» ACTIVITY:
Which of the lines below mention the word "eapply"? Pull each one out.

» Saved entries:
(* ===== verification/ShelfReading.v ===== *)
(** * What a shelf's window holds

    While the listing holds still during an ask, the window read from it is a piece of it: whatever was
    added or removed before the ask, the rows are re-anchored and none is left out or shown twice. *)

From Stdlib Require Import Sorting.Sorted.
From stdpp Require Import list.
From S2P Require Import Prelude Bytes ShelfWindow.

#[local] Open Scope Z_scope.

(** ** A piece of a listing *)

(** The rows the items show, the first of them at [position]. *)
Fixpoint visible (hidden : list Z) (position : Z) (items : list Metadata) : list Row :=
  match items with
  | [] => []
  | m :: items =>
      match card_of m with
      | Some c => if is_hidden hidden c then visible hidden (position + 1) items
                  else (position, c) :: visible hidden (position + 1) items
      | None => visible hidden (position + 1) items
      end
  end.

Definition in_range (lo hi : Z) (r : Row) : bool := (lo <=? fst r) && (fst r <? hi).

(** The rows of the listing at the positions from [lo] up to [hi]. *)
Definition slice (l : list Metadata) (hidden : list Z) (lo hi : Z) : list Row :=
  List.filter (in_range lo hi) (visible hidden 0 l).

Definition shift_rows (by_ : Z) (rows : list Row) : list Row := (fun '(p, c) => (p + by_, c)) <$> rows.

(** A page of a listing that holds still, with its length or without. *)
Definition piece {A} (l : list A) (start count : Z) : list A := take (Z.to_nat count) (drop (Z.to_nat start) l).

Definition serves {St} (l : list Metadata) (fetch : Z -> Z -> Reading St MediaContainer) : Prop :=
  forall start count s, 0 <= start -> 0 <= count -> exists total s', (total = 0 \/ total = len l)
    /\ fetch start count s = (Answered (mk_container start total (piece l start count)), s').

(** Every item has a key of its own, which its card carries. *)
Record listing_ok (l : list Metadata) : Prop := mk_listing_ok {
  ls_keys : NoDup (rating_key <$> l);
  ls_cards : forall m c, m ∈ l -> card_of m = Some c -> rk c = rating_key m;
  ls_len : len l < 2147483000
}.

Definition sorted_rows (rows : list Row) : Prop := StronglySorted (fun a b : Row => fst a < fst b) rows.

Lemma visible_app hidden p a b : visible hidden p (a ++ b) = visible hidden p a ++ visible hidden (p + len a) b.
Proof.
  revert p. induction a as [|m a IH]; intros p; cbn [visible app]; unfold len; cbn [length].
  - by rewrite Z.add_0_r.
  - rewrite Nat2Z.inj_succ. replace (p + Z.succ (Z.of_nat (length a))) with (p + 1 + len a) by (unfold len; lia).
    rewrite IH. repeat case_match; done.
Qed.

Lemma visible_range hidden p items r : r ∈ visible hidden p items -> p <= fst r < p + len items.
Proof.
  revert p. induction items as [|m items IH]; intros p; cbn [visible]; [intros H; by apply not_elem_of_nil in H|].
  assert (r ∈ visible hidden (p + 1) items -> p <= fst r < p + len (m :: items)) as Htl.
  { intros H%IH. unfold len in *. cbn [length]. lia. }
  repeat case_match; try done. intros [->|?]%elem_of_cons; [|auto]. unfold len. cbn. lia.
Qed.

Lemma visible_sorted hidden p items : sorted_rows (visible hidden p items).
Proof.
  revert p. induction items as [|m items IH]; intros p; cbn [visible]; [constructor|].
  repeat case_match; try apply IH. constructor; [apply IH|]. apply Forall_forall. intros r Hr%visible_range.
  cbn. lia.
Qed.

Lemma visible_more hidden hidden' p items : (forall c, is_hidden hidden c = true -> is_hidden hidden' c = true) ->
  List.filter (fun r => negb (is_hidden hidden' (snd r))) (visible hidden p items) = visible hidden' p items.
Proof.
  intros Hh. revert p. induction items as [|m items IH]; intros p; [done|]. cbn [visible].
  destruct (card_of m) as [c|]; [|apply IH]. destruct (is_hidden hidden c) eqn:E.
  - rewrite (Hh _ E). apply IH.
  - cbn [List.filter snd]. rewrite IH. by destruct (is_hidden hidden' c).
Qed.

Lemma filter_rows_in (f : Row -> bool) rows r : r ∈ List.filter f rows <-> r ∈ rows /\ f r = true.
Proof. by rewrite !list_elem_of_In, filter_In. Qed.

Lemma sorted_filter f rows : sorted_rows rows -> sorted_rows (List.filter f rows).
Proof.
  intros Hs. induction Hs as [|r rows Hs IH Hr]; [constructor|]. cbn. destruct (f r); [|done].
  constructor; [done|]. rewrite Forall_forall in *. intros x [Hx _]%filter_rows_in. auto.
Qed.

Lemma filter_none (f : Row -> bool) rows : (forall r, r ∈ rows -> f r = false) -> List.filter f rows = [].
Proof.
  induction rows as [|r rows IH]; intros Hf; [done|]. cbn. rewrite (Hf r) by constructor.
  apply IH. intros x Hx. apply Hf. by constructor.
Qed.

Lemma filter_all (f : Row -> bool) rows : (forall r, r ∈ rows -> f r = true) -> List.filter f rows = rows.
Proof.
  induction rows as [|r rows IH]; intros Hf; [done|]. cbn. rewrite (Hf r) by constructor. f_equal.
  apply IH. intros x Hx. apply Hf. by constructor.
Qed.

Lemma filter_filter (f g : Row -> bool) rows :
  List.filter f (List.filter g rows) = List.filter (fun r => g r && f r) rows.
Proof. induction rows as [|r rows IH]; [done|]. cbn. destruct (g r); cbn; [destruct (f r)|]; by rewrite IH. Qed.

Lemma sorted_split lo mid hi rows : sorted_rows rows -> lo <= mid <= hi ->
  List.filter (in_range lo hi) rows = List.filter (in_range lo mid) rows ++ List.filter (in_range mid hi) rows.
Proof.
  intros Hs Hm. induction Hs as [|r rows Hs IH Hr]; [done|]. cbn [List.filter]. rewrite IH.
  assert (in_range lo hi r = in_range lo mid r || in_range mid hi r) as -> by (unfold in_range; lia).
  destruct (in_range lo mid r) eqn:Hl, (in_range mid hi r) eqn:Hh; cbn [orb app]; try done;
    unfold in_range in Hl, Hh; [lia|].
  rewrite (filter_none (in_range lo mid) rows); [done|]. rewrite Forall_forall in Hr. intros x Hx%Hr. unfold in_range. lia.
Qed.

Section Slice.
Context (l : list Metadata) (hidden : list Z).

Lemma slice_split lo mid hi : lo <= mid <= hi -> slice l hidden lo hi = slice l hidden lo mid ++ slice l hidden mid hi.
Proof. intros. apply sorted_split; [apply visible_sorted|done]. Qed.

Lemma slice_empty lo hi : hi <= lo -> slice l hidden lo hi = [].
Proof. intros. apply filter_none. intros r _. unfold in_range. lia. Qed.

Lemma slice_sorted lo hi : sorted_rows (slice l hidden lo hi).
Proof. apply sorted_filter, visible_sorted. Qed.

Lemma in_slice lo hi r : r ∈ slice l hidden lo hi <-> r ∈ visible hidden 0 l /\ lo <= fst r < hi.
Proof. unfold slice. rewrite filter_rows_in. unfold in_range. by rewrite andb_true_iff, Z.leb_le, Z.ltb_lt. Qed.

Lemma slice_range lo hi r : r ∈ slice l hidden lo hi -> lo <= fst r < hi /\ 0 <= fst r < len l.
Proof. intros [Hr ?]%in_slice. apply visible_range in Hr. lia. Qed.

Lemma slice_clip lo hi : slice l hidden lo hi = slice l hidden lo (Z.min hi (len l)).
Proof.
  apply List.filter_ext_in. intros r Hr%list_elem_of_In%visible_range. unfold in_range. lia.
Qed.

Lemma page_slice start count : 0 <= start -> 0 <= count ->
  visible hidden start (piece l start count) = slice l hidden start (start + count).
Proof.
  intros Hs Hc. unfold piece, slice. destruct (decide (len l <= start)) as [Hl|Hl].
  - rewrite drop_ge, take_nil by (unfold len in Hl; lia). symmetry. apply filter_none. intros r Hr%visible_range.
    unfold in_range. lia.
  - rewrite <- (take_drop (Z.to_nat start) l) at 2.
    rewrite <- (take_drop (Z.to_nat count) (drop (Z.to_nat start) l)) at 2. rewrite !visible_app, !List.filter_app.
    assert (len (take (Z.to_nat start) l) = start) as Ht by (unfold len in *; rewrite length_take; lia).
    rewrite Ht. rewrite (filter_none _ (visible _ 0 _)), (filter_all _ (visible _ (0 + start) _)).
    + replace (0 + start) with start by lia. cbn [app]. set (q := drop _ (drop _ l)).
      rewrite filter_none, app_nil_r; [done|].
      intros r Hr. destruct (decide (q = [])) as [->|Hq]; [cbn in Hr; by apply not_elem_of_nil in Hr|].
      assert (len (take (Z.to_nat count) (drop (Z.to_nat start) l)) = count) as Hk.
      { unfold len. rewrite length_take, length_drop. destruct (decide (Z.to_nat count <= length l - Z.to_nat start)%nat); [lia|].
        destruct Hq. apply drop_ge. rewrite length_drop. lia. }
      apply visible_range in Hr. unfold in_range. rewrite Hk in Hr. lia.
    + intros r Hr%visible_range. unfold in_range. assert (len (take (Z.to_nat count) (drop (Z.to_nat start) l)) <= count)
        by (unfold len; rewrite length_take; lia). lia.
    + intros r Hr%visible_range. unfold in_range. lia.
Qed.

(** ** Halves *)

Lemma sorted_cut rows k r : sorted_rows rows -> rows !! k = Some r ->
  List.filter (fun x => fst r <=? fst x) rows = drop k rows
  /\ List.filter (fun x => fst x <? fst r + 1) rows = take (S k) rows.
Proof.
  intros Hs. revert k. induction Hs as [|a rows Hs IH Ha]; intros k Hk; [done|]. rewrite Forall_forall in Ha.
  cbn [List.filter]. destruct k as [|k].
  - injection Hk as <-. rewrite Z.leb_refl. destruct (Z.ltb_spec (fst a) (fst a + 1)); [|lia].
    rewrite filter_all by (intros x Hx%Ha; lia). rewrite filter_none by (intros x Hx%Ha; lia). done.
  - destruct (IH k Hk) as [-> ->]. assert (fst a < fst r) as Hlt by (apply Ha; by eapply list_elem_of_lookup_2).
    destruct (Z.leb_spec (fst r) (fst a)), (Z.ltb_spec (fst a) (fst r + 1)); try lia. done.
Qed.

Lemma slice_drop lo hi k r : slice l hidden lo hi !! k = Some r -> drop k (slice l hidden lo hi) = slice l hidden (fst r) hi.
Proof.
  intros Hk. destruct (sorted_cut _ _ _ (slice_sorted lo hi) Hk) as [<- _]. unfold slice at 1. rewrite filter_filter.
  apply List.filter_ext. intros x. assert (lo <= fst r) by (apply list_elem_of_lookup_2, slice_range in Hk; lia).
  unfold in_range. lia.
Qed.

Lemma slice_take lo hi k r : slice l hidden lo hi !! k = Some r -> take (S k) (slice l hidden lo hi) = slice l hidden lo (fst r + 1).
Proof.
  intros Hk. destruct (sorted_cut _ _ _ (slice_sorted lo hi) Hk) as [_ <-]. unfold slice at 1. rewrite filter_filter.
  apply List.filter_ext. intros x. assert (fst r < hi) by (apply list_elem_of_lookup_2, slice_range in Hk; lia).
  unfold in_range. lia.
Qed.

(** ** Pages *)

Context (Hok : listing_ok l).

Lemma visible_item p r items : r ∈ visible hidden p items ->
  exists i m, items !! i = Some m /\ fst r = p + Z.of_nat i /\ card_of m = Some (snd r).
Proof.
  revert p. induction items as [|m items IH]; intros p; cbn [visible]; [intros H; by apply not_elem_of_nil in H|].
  assert (r ∈ visible hidden (p + 1) items -> exists i m', (m :: items) !! i = Some m'
            /\ fst r = p + Z.of_nat i /\ card_of m' = Some (snd r)) as Htl.
  { intros (i & m' & Hi & Hp & Hc)%IH. exists (S i), m'. split_and!; [done|lia|done]. }
  repeat case_match; try done. intros [->|?]%elem_of_cons; [|auto]. exists 0%nat, m. split_and!; [done|cbn; lia|done].
Qed.

Lemma same_key_same_place a b : a ∈ visible hidden 0 l -> b ∈ visible hidden 0 l -> rk (snd a) = rk (snd b) -> fst a = fst b.
Proof.
  intros (i & m & Hi & -> & Hc)%visible_item (j & m' & Hj & -> & Hc')%visible_item Hk. destruct Hok as [Hn Hcards _].
  rewrite (Hcards m _) in Hk by (done || by eapply list_elem_of_lookup_2).
  rewrite (Hcards m' _) in Hk by (done || by eapply list_elem_of_lookup_2).
  f_equal. f_equal. eapply NoDup_lookup; [exact Hn|by rewrite list_lookup_fmap, Hi|].
  rewrite list_lookup_fmap, Hj. cbn. by rewrite Hk.
Qed.

Lemma new_key lo hi p c : (p, c) ∈ visible hidden 0 l -> ~ lo <= p < hi -> has_key (slice l hidden lo hi) (rk c) = false.
Proof.
  intros Hp Hout. apply not_true_iff_false. intros (r & Hr%list_elem_of_In & Hk%bool_decide_eq_true)%existsb_exists.
  apply in_slice in Hr as [Hr Hrange]. apply Hout. pose proof (same_key_same_place _ _ Hr Hp Hk). cbn in *. lia.
Qed.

» ANSWER BELOW:
  - destruct (IH k Hk) as [-> ->]. assert (fst a < fst r) as Hlt by (apply Ha; by eapply list_elem_of_lookup_2).
  rewrite (Hcards m _) in Hk by (done || by eapply list_elem_of_lookup_2).
  rewrite (Hcards m' _) in Hk by (done || by eapply list_elem_of_lookup_2).
  f_equal. f_equal. eapply NoDup_lookup; [exact Hn|by rewrite list_lookup_fmap, Hi|].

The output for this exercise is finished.